WWW::Mechanize • mechanizeget.pl
Scraping • At its base, this is just extracting information from the page(s) you download. • Simple example: • freshair.pl
Your agent can interact ... • For example, what if the webpage involves a form ... • Example • abstracts.pl • You can authenticate with username and password, run through proxy servers, and so on.

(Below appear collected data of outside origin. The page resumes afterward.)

Lemma loop_point s t h k : LoopStep (quotas := quotas) t s h k → in_sni (pc (half s t)) = false ∧ in_sni (pc h) = false.
Proof. intros H. destruct H as [E _|E _|? ? E _ _|E|? ? E|? ? E|? ? ? ? ? E _|? ? ? ? ? E _|? E|? ? E]; by rewrite E. Qed.

Lemma used_total t : Inv t →
  get_quota_bytes (shared t) pat = used (shared t) pat ∧ used0 ≤ used (shared t) pat < 2 ^ 62 + 2 ^ 62 + 2 ^ 20.
Proof.
  intros H. destruct (inv_shared t H) as (Hok & H0 & Hs).
  pose proof (used_bounds (shared t) pat Hok). rewrite get_quota_used by done. unfold u64_max.
  destruct (pc (up t)); lia.
Qed.

(** The loop keeps the bound: only a read counts, and one that passes the budget
    commits its thread to stop. *)
Lemma loop_bound s t t' :
  Inv t → half (other s) t' = half (other s) t → LoopStep (quotas := quotas) t s (half s t') (quota_killed t') →
  counted t' ≤ allowance t' + CHUNK * (stop_of Up t' + stop_of Down t').
Proof.
  intros H Ho Hl. pose proof (loop_point _ _ _ _ Hl) as [Hs Hs'].
  assert (count (half s t') = count (half s t) → (quota_killed t = true → quota_killed t' = true) →
    (committed (counted t) (quota_killed t) (pc (half s t)) = true →
     committed (counted t) (quota_killed t') (pc (half s t')) = true) →
    counted t' ≤ allowance t' + CHUNK * (stop_of Up t' + stop_of Down t')) as Hkeep.
  { intros. by apply (bound_keep t t' s). }
  pose proof (counted_small t H) as Hsmall. pose proof (inv_count t H s). pose proof (inv_count t H (other s)).
  pose proof (inv_point t H s) as Hpt. unfold point_ok in Hpt. pose proof (counted_split s t) as Hc.
  inversion Hl as [E K Eh Ek|E K Eh Ek|buf rest E Es Hb Eh Ek|E Eh Ek|buf mine E Eh Ek|buf tr E Eh Ek|
    buf tr q l pending E Hx Eh Ek|buf tr q l pending E Hx Eh Ek|buf E Eh Ek|buf n E Eh Ek]; rewrite <-Eh in *; try rewrite <-Ek in *.
  all: try (apply Hkeep; [done|congruence|rewrite E; cbn [pc with_pc committed]; congruence]).
  - (* read *)
    assert (length buf ≤ BUF)%nat as HB by lia. unfold BUF in HB.
    assert (counted t' = counted t + Z.of_nat (length buf)) as Ec.
    { rewrite !(counted_split s), Ho, <-Eh. cbn [count]. rewrite wrap_small; lia. }
    pose proof (inv_bound t H) as Hbd. rewrite (stop_split s) in Hbd |- *.
    assert (allowance t' = allowance t) as ->.
    { unfold allowance. destruct s; cbn [half other] in *; [by rewrite <-Eh, E|by rewrite Ho]. }
    assert (stop_of s t = 0) as Es0 by (unfold stop_of; by rewrite E).
    assert (stop_of (other s) t ≤ stop_of (other s) t').
    { unfold stop_of. rewrite Ho, <-Ek. apply b2z_mono. apply committed_mono; [lia|done]. }
    destruct (Z.ltb_spec left (counted t')).
    + assert (stop_of s t' = 1) as ->.
      { unfold stop_of. rewrite <-Eh. cbn [pc committed]. rewrite (proj2 (Z.ltb_lt _ _)) by done. by rewrite orb_true_r. }
      unfold CHUNK in *. lia.
    + assert (0 ≤ stop_of s t' ∧ 0 ≤ stop_of (other s) t') by (unfold stop_of; split; apply b2z_range).
      unfold allowance, sni_max, SNI_MAX, CHUNK. destruct (in_sni (pc (up t))); [|destruct (target_port =? 443)]; lia.
  - (* load *)
    apply Hkeep; [done|congruence|]. rewrite E in Hpt |- *. subst mine. cbn [pc with_pc committed].
    rewrite <-Hc, wrap_small by lia. rewrite (bool_decide_true ((pat, limit) ∈ quotas)) by done. done.
  - (* no quota left *)
    apply Hkeep; [done|congruence|]. rewrite E. cbn [pc with_pc committed].
    rewrite (bool_decide_false ((pat, limit) ∈ [])) by (by intros ?%not_elem_of_nil). cbn [andb]. by rewrite orb_false_r.
  - (* within this quota *)
    apply Hkeep; [done|congruence|]. rewrite E in Hpt |- *. cbn [pc with_pc committed].
    destruct (quota_killed t); [done|]. cbn [orb].
    destruct (Z.ltb_spec left tr); [|by rewrite andb_false_r]. rewrite !andb_true_r, !bool_decide_eq_true.
    intros [Eq|Hin]%elem_of_cons; [|done]. injection Eq as <- <-. exfalso.
    destruct (used_total t H) as [Eu Hu]. rewrite Eu in Hx. unfold left in *.
    rewrite wrap_small in Hx; lia.
Qed.
(* ===== verification/Snapshot.v ===== *)
(** * Snapshot: the project snapshot

    Model of the directory scans and of [create_snapshot]
    ([src/src/rescue/snapshot.rs]) on a store of files: a map from absolute paths,
    as lists of names, to objects.  The order of a directory listing and the files
    that cannot be read are parameters. *)

From S2P Require Import Prelude Paths Bytes Utf8 Tar.

(** ** Files *)

Abbreviation loc := (list string).

(** A link holds its target as an absolute path. *)
Inductive Obj : Type := ODir | OFile (data : bytes) (mode mtime : Z) | OLink (target : loc).
Abbreviation FS := (gmap (list string) Obj).

Definition is_dir (o : Obj) : bool := match o with ODir => true | _ => false end.

(** The name of [p] in the directory [d]. *)
Definition child_name (d p : loc) : option string :=
  if bool_decide (take (length d) p = d)
  then match drop (length d) p with [n] => Some n | _ => None end else None.

(** [crate::fs::is_ignored_directory]. *)
Definition IGNORED : list string :=
  [".git"; "node_modules"; "target"; "vendor"; ".venv"; "venv"; "dist"; "build"; "__pycache__";
   ".vetto"; ".vetto-reports"; ".cargo"; ".rustup"].
Definition is_ignored_directory (name : string) : bool := existsb (String.eqb name) IGNORED.

(** [rel.to_string_lossy().replace('\\', "/")]. *)
Definition rel_str (rel : loc) : string := normalize_name (text (from_utf8_lossy (bs (join_with "/" rel)))).

(** The names of a relative path. *)
Definition names_of (p : path) : loc :=
  omap (λ c, match c with Normal n => Some n | _ => None end) p.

Spiders • Type 1 Requester • Requests a few items with known urls from a website. • Type 2 Requester • Requests a few items, then requests (some set of) pages to which those items link. • Type 3 Requester • Starts at a given url, and then requests everything linked, everything linked by that, etc. at the same host server. The idea here is usually to download an entire website. • Type 4 Requester • Starts at a given url, requests everything linked anywhere, everything linked by that, etc. until it, perhaps, visits the entire web. • YOU – I am talking to YOU – in all likelihood have no business writing Type 3 or Type 4 spiders. These can easily go seriously awry causing mayhem of many sorts. Write only spiders with known finite scope.
Back to the Luxembourg Miner • Commune-level election results from Luxembourg. • luxembourg.pl
More on Scraping • All of the examples scraped / parsed using regular expressions. • More structured data like HTML is often better (or only) addressed with more specialized tools: • HTML::TokeParser • HTML::TreeBuilder • There are modules for scraping from XML, spreadsheets, databases, Word docs, PDFs.